A specificity of 0.7258065 means that the probability of predicting a crab does not have a satellite using the model given that a crab truly does not have a satellite is 72.5806452%.
rocplot <- roc(y ~ fitted(fit), data = df)
plot.roc(rocplot, legacy.axes=FALSE)
AUC <- auc(rocplot); AUC
## Area under the curve: 0.7379
concordance <- AUC[1]
The area under the ROC curve is a measure of the predictive power of a model also known as the concordance index. This model has a concordance index of 0.7379396, indicating that the estimated probability that predictions and outcomes are concordant is 73.7939552%. A concordance index of 1 represents a model which perfectly predicts the presence of a satellite, whereas a concordance index of 0.5 is the equivalent of random guessing. The concordance index of this model using crab width as the only predictor indicates that it does a fair job of correctly predicting outcomes.

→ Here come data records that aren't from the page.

(** * Scroll-driven camera walkthrough (src/main.js): a shallow embedding

    JavaScript numbers are modelled as real numbers: every finite double is
    read as the real it denotes and arithmetic is exact (no rounding, no
    overflow); [Math.tan] is the real tangent and [Math.PI] is π.  The
    places where the program can leave the finite numbers are written out:
    the two quotients of the per-frame update (scroll progress and orbit
    radius), which may be infinite or NaN, and the [Infinity] that starts
    the minimum search of [snapToNearest].  The time-of-day label only does
    arithmetic on an integer slider value, so it is computed over the
    rationals, where it can be evaluated.

    The module-level variables form one state record; the functions of the
    program are state transformers over it, and the page, the loader and
    the user act on it through events. *)

From Stdlib Require Import Reals Lra Lia ZArith List Bool String Ascii.
From Stdlib Require Import QArith Qround DecimalString.
Import ListNotations.

Open Scope R_scope.

(** ** Numbers *)

Module Num.

(** [const lerp = (a, b, t) => a + (b - a) * t] *)
Definition lerp (a b t : R) : R := a + (b - a) * t.

(** [const clamp = (v, min, max) => Math.min(Math.max(v, min), max)],
    on finite numbers. *)
Definition clamp (v min max : R) : R := Rmin (Rmax v min) max.

(** The value of a division whose divisor may be zero. *)
Inductive jsnum : Type :=
| Num (r : R)
| PosInfinity
| NegInfinity
| NaN.

(** [a / b] for finite [a] and [b]; the zero divisor met in the program is
    the difference of two heights, a positive zero. *)
Definition js_div (a b : R) : jsnum :=
  if Req_dec_T b 0 then
    if Rlt_dec 0 a then PosInfinity
    else if Rlt_dec a 0 then NegInfinity
    else NaN
  else Num (a / b).

(** [Math.max(v, min)] and [Math.min(v, max)] with a finite second
    argument: NaN is contagious, infinities are ordered as usual. *)
Definition Math_max (v : jsnum) (min : R) : jsnum :=
  match v with
  | Num r => Num (Rmax r min)
  | PosInfinity => PosInfinity
  | NegInfinity => Num min
  | NaN => NaN
  end.

Definition Math_min (v : jsnum) (max : R) : jsnum :=
  match v with
  | Num r => Num (Rmin r max)
  | PosInfinity => Num max
  | NegInfinity => NegInfinity
  | NaN => NaN
  end.

(** [clamp] applied to a quotient. *)
Definition clamp_ext (v : jsnum) (min max : R) : jsnum :=
  Math_min (Math_max v min) max.

(** Truncation toward zero, the integer quotient behind [%]. *)
Definition trunc (x : R) : Z :=
  if Rle_dec 0 x then Int_part x else (- Int_part (- x))%Z.

(** [a % m] on finite numbers with [m <> 0]: the remainder takes the sign
    of the dividend. *)
Definition js_rem (a m : R) : R := a - m * IZR (trunc (a / m)).

End Num.
Import Num.

(** ** Angle utilities *)

Definition STRAIGHT_ANGLES : list R := [0; PI / 2; PI; 3 * PI / 2].
Definition QUADRANT_CENTERS : list R :=
  [PI / 4; 3 * PI / 4; 5 * PI / 4; 7 * PI / 4].

Definition normalizeAlpha (alpha : R) : R :=
  let a := js_rem alpha (2 * PI) in
  if Rlt_dec a 0 then a + 2 * PI else a.

(** The body of the loop of [snapToNearest] up to the comparison: the
    angular difference, folded back when it exceeds a half turn. *)
Definition angularDiff (normalized angle : R) : R :=
  let diff := Rabs (normalized - angle) in
  if Rgt_dec diff PI then 2 * PI - diff else diff.

(** [diff < minDiff], where [minDiff] is [None] while it is [Infinity]. *)
Definition below (diff : R) (minDiff : option R) : bool :=
  match minDiff with
  | None => true
  | Some m => if Rlt_dec diff m then true else false
  end.

(** One iteration: the pair is [(nearestAngle, minDiff)]; [nearestAngle] is
    [None] while it is [undefined]. *)
Definition snap_step (normalized : R) (acc : option R * option R) (angle : R)
  : option R * option R :=
  if below (angularDiff normalized angle) (snd acc)
  then (Some angle, Some (angularDiff normalized angle))
  else acc.

(** [snapToNearest(alpha, angles)]; [None] is the [undefined] returned for
    an empty array. *)
Definition snapToNearest (alpha : R) (angles : list R) : option R :=
  let normalized := normalizeAlpha alpha in
  fst (fold_left (snap_step normalized) angles (nth_error angles 0, None)).

Definition getQuadrant (alpha : R) : nat :=
  let a := js_rem alpha (2 * PI) in
  let a := if Rlt_dec a 0 then a + 2 * PI else a in
  if Rlt_dec a (PI / 2) then 1%nat
  else if Rlt_dec a PI then 2%nat
  else if Rlt_dec a (3 * PI / 2) then 3%nat
  else 4%nat.

(** The circular distance as the specification words it:
    [min(|d|, 2π − |d|)]. *)
Definition circularDistance (normalized angle : R) : R :=
  Rmin (Rabs (normalized - angle)) (2 * PI - Rabs (normalized - angle)).

(** ** Scene data *)

Definition Vector3 : Type := (R * R * R)%type.
Definition Color3 : Type := (R * R * R)%type.

(** [v.scale(k)] *)
Definition scale (v : Vector3) (k : R) : Vector3 :=
  let '(x, y, z) := v in (x * k, y * k, z * k).

(** A mesh, as far as the program reads and writes it: the flag behind
    [setEnabled]/[isEnabled], [visibility], [scaling] and the
    [_originalScaling] expando captured at load. *)
Record Mesh : Type := mkMesh {
  enabled : bool;
  visibility : R;
  scaling : Vector3;
  _originalScaling : option Vector3
}.
Lemma deleted_last_id_is_reused_witness :
  exists (n : Z) (T1 T2 : Ticket.t) (db1 db2 db3 : table),
    services.create_ticket (TicketCreate.mk "B" "B")
      [Ticket.mk (Some 1) (Some "A") (Some "A") (Some "open")]
    = (Return T1, db1) /\
    services.delete_ticket n db1 = (Return (Some T1), db2) /\
    services.create_ticket (TicketCreate.mk "C" "C") db2 = (Return T2, db3) /\
    Ticket.id T1 = Some n /\ Ticket.id T2 = Some n /\
    n <= largest_key /\ keys_below largest_key db2.
Proof.
  apply (deleted_last_id_is_reused
           [Ticket.mk (Some 1) (Some "A") (Some "A") (Some "open")]
           (TicketCreate.mk "B" "B") (TicketCreate.mk "C" "C")).
  intros r k [<- | []] Hk. injection Hk as <-. reflexivity.
Defined.
(** * Employee salary predictor: the serving script [app.py]

    A shallow embedding of the Streamlit script: the module-level
    currency table, the formatting of the currency lines and the
    control flow of one run of the script (model loading, widgets,
    the "Predict Salary" handler), followed by the properties that the
    specification states about them.

    Python floats are IEEE-754 binary64 values: they are modelled by
    [spec_float] with the operations of [SpecFloat] at precision 53 and
    [emax = 1024].  Python [str] values are modelled by [string], a
    non-ASCII character being the sequence of its UTF-8 bytes. *)

From Stdlib Require Import ZArith NArith List Bool Lia.
From Stdlib Require Import Strings.Ascii Strings.String Numbers.DecimalString.
From Stdlib Require Import Floats.SpecFloat.
From Stdlib Require Import Sorted Permutation.
Import ListNotations.

Open Scope string_scope.

(** ** Python values *)

Module Py.

(** *** binary64 floats *)

Definition prec : Z := 53.
Definition emax : Z := 1024.

Definition float := spec_float.

Definition fmul (x y : float) : float := SFmul prec emax x y.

df <- read.table(file = "http://users.stat.ufl.edu/~aa/intro-cda/data/MBTI.dat",
header = TRUE)
df$no <- df$n - df$drink; df$yes <- df$drink
kable(df)
| EI | SN | TF | JP | smoke | drink | n | no | yes |
|---|---|---|---|---|---|---|---|---|
| e | s | t | j | 13 | 10 | 77 | 67 | 10 |
| e | s | t | p | 11 | 8 | 42 | 34 | 8 |
| e | s | f | j | 16 | 5 | 106 | 101 | 5 |
| e | s | f | p | 19 | 7 | 79 | 72 | 7 |
| e | n | t | j | 6 | 3 | 23 | 20 | 3 |
| e | n | t | p | 4 | 2 | 18 | 16 | 2 |
| e | n | f | j | 6 | 4 | 31 | 27 | 4 |
| e | n | f | p | 23 | 15 | 80 | 65 | 15 |
| i | s | t | j | 32 | 17 | 140 | 123 | 17 |
| i | s | t | p | 9 | 3 | 52 | 49 | 3 |
| i | s | f | j | 34 | 6 | 138 | 132 | 6 |
| i | s | f | p | 29 | 4 | 106 | 102 | 4 |
| i | n | t | j | 4 | 1 | 13 | 12 | 1 |
| i | n | t | p | 9 | 5 | 35 | 30 | 5 |
| i | n | f | j | 4 | 1 | 31 | 30 | 1 |
| i | n | f | p | 22 | 6 | 79 | 73 | 6 |
fit <- glm(yes/(yes+no) ~ EI + SN + TF + JP,
weights = yes + no,
family = binomial(link = "logit"),
data = df); fit
##
## Call: glm(formula = yes/(yes + no) ~ EI + SN + TF + JP, family = binomial(link = "logit"),
## data = df, weights = yes + no)
##
## Coefficients:
## (Intercept) EIi SNs TFt JPp
## -2.1140 -0.5550 -0.4292 0.6873 0.2022
##
## Degrees of Freedom: 15 Total (i.e. Null); 11 Residual
## Null Deviance: 30.49
## Residual Deviance: 11.15 AIC: 73.99
c <- fit$coefficients
summary(fit)
##
## Call:
## glm(formula = yes/(yes + no) ~ EI + SN + TF + JP, family = binomial(link = "logit"),
## data = df, weights = yes + no)
##
## Deviance Residuals:
## Min 1Q Median 3Q Max
## -1.2712 -0.8062 -0.1063 0.1124 1.5807
##
## Coefficients:
## Estimate Std. Error z value Pr(>|z|)
## (Intercept) -2.1140 0.2715 -7.788 6.82e-15 ***
## EIi -0.5550 0.2170 -2.558 0.01053 *
## SNs -0.4292 0.2340 -1.834 0.06664 .
## TFt 0.6873 0.2206 3.116 0.00184 **
## JPp 0.2022 0.2266 0.893 0.37209
## ---
## Signif. codes: 0 '***' 0.001 '**' 0.01 '*' 0.05 '.' 0.1 ' ' 1
##
## (Dispersion parameter for binomial family taken to be 1)
##
## Null deviance: 30.488 on 15 degrees of freedom
## Residual deviance: 11.149 on 11 degrees of freedom
## AIC: 73.99
##
## Number of Fisher Scoring iterations: 4
Prediction Equation
\[logit[\hat{\pi(x)}] = -2.114047 + -0.5550115I + -0.4291508S + 0.6873349T + 0.2022295P\]
\[\hat{\pi(x)} = \frac{e^{-2.114047 + -0.5550115I + -0.4291508S + 0.6873349T + 0.2022295P}}{1 + e^{-2.114047 + -0.5550115I + -0.4291508S + 0.6873349T + 0.2022295P}}\]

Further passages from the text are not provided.